[Stored data]
###

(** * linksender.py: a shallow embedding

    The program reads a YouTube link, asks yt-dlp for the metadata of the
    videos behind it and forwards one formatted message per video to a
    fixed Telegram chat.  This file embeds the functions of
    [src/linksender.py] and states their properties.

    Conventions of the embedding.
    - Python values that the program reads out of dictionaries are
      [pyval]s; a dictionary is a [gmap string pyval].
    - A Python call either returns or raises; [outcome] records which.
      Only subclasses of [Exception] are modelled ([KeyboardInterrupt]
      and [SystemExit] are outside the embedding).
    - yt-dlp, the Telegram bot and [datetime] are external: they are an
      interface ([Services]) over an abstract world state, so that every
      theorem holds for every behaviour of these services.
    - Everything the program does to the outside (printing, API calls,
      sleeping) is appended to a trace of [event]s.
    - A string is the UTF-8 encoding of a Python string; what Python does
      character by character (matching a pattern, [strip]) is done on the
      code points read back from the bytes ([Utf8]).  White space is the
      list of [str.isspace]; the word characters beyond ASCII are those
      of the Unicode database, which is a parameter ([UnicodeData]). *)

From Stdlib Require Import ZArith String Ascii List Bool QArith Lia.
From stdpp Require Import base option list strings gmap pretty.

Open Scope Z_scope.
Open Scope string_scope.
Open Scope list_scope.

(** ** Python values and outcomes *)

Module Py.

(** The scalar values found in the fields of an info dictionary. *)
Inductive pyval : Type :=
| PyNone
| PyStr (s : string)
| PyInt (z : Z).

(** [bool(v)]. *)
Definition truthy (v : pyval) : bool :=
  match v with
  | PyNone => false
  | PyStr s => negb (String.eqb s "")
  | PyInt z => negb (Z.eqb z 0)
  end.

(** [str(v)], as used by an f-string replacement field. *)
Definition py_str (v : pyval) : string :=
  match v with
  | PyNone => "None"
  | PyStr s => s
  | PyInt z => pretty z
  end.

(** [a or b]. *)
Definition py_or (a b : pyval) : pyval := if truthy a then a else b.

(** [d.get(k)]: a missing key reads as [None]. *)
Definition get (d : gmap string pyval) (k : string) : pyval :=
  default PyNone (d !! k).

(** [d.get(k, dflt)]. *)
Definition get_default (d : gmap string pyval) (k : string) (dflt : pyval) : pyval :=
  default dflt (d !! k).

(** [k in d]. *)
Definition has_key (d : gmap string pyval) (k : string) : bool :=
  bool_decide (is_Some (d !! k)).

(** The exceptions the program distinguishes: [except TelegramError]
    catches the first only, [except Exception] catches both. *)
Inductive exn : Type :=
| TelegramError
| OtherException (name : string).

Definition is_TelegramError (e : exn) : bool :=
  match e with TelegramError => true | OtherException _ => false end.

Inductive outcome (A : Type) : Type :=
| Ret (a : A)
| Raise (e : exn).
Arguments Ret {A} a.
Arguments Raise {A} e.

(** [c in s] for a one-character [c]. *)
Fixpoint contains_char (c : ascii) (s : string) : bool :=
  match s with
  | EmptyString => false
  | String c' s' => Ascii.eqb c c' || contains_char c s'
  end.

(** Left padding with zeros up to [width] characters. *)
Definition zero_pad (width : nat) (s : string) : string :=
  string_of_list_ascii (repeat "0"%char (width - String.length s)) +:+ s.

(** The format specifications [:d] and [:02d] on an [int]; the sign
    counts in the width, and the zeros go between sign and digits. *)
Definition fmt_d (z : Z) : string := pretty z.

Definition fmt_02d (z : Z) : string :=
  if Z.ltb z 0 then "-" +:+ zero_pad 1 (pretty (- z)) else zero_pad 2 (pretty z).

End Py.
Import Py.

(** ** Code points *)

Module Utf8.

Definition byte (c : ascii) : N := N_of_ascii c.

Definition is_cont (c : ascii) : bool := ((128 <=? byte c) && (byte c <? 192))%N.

###

[What needs to be done]: Retype the entries exactly from the first line, stopping after the line with "and [SystemExit] are".

[Answer for the task]:
(** * linksender.py: a shallow embedding

    The program reads a YouTube link, asks yt-dlp for the metadata of the
    videos behind it and forwards one formatted message per video to a
    fixed Telegram chat.  This file embeds the functions of
    [src/linksender.py] and states their properties.

    Conventions of the embedding.
    - Python values that the program reads out of dictionaries are
      [pyval]s; a dictionary is a [gmap string pyval].
    - A Python call either returns or raises; [outcome] records which.
      Only subclasses of [Exception] are modelled ([KeyboardInterrupt]
      and [SystemExit] are outside the embedding).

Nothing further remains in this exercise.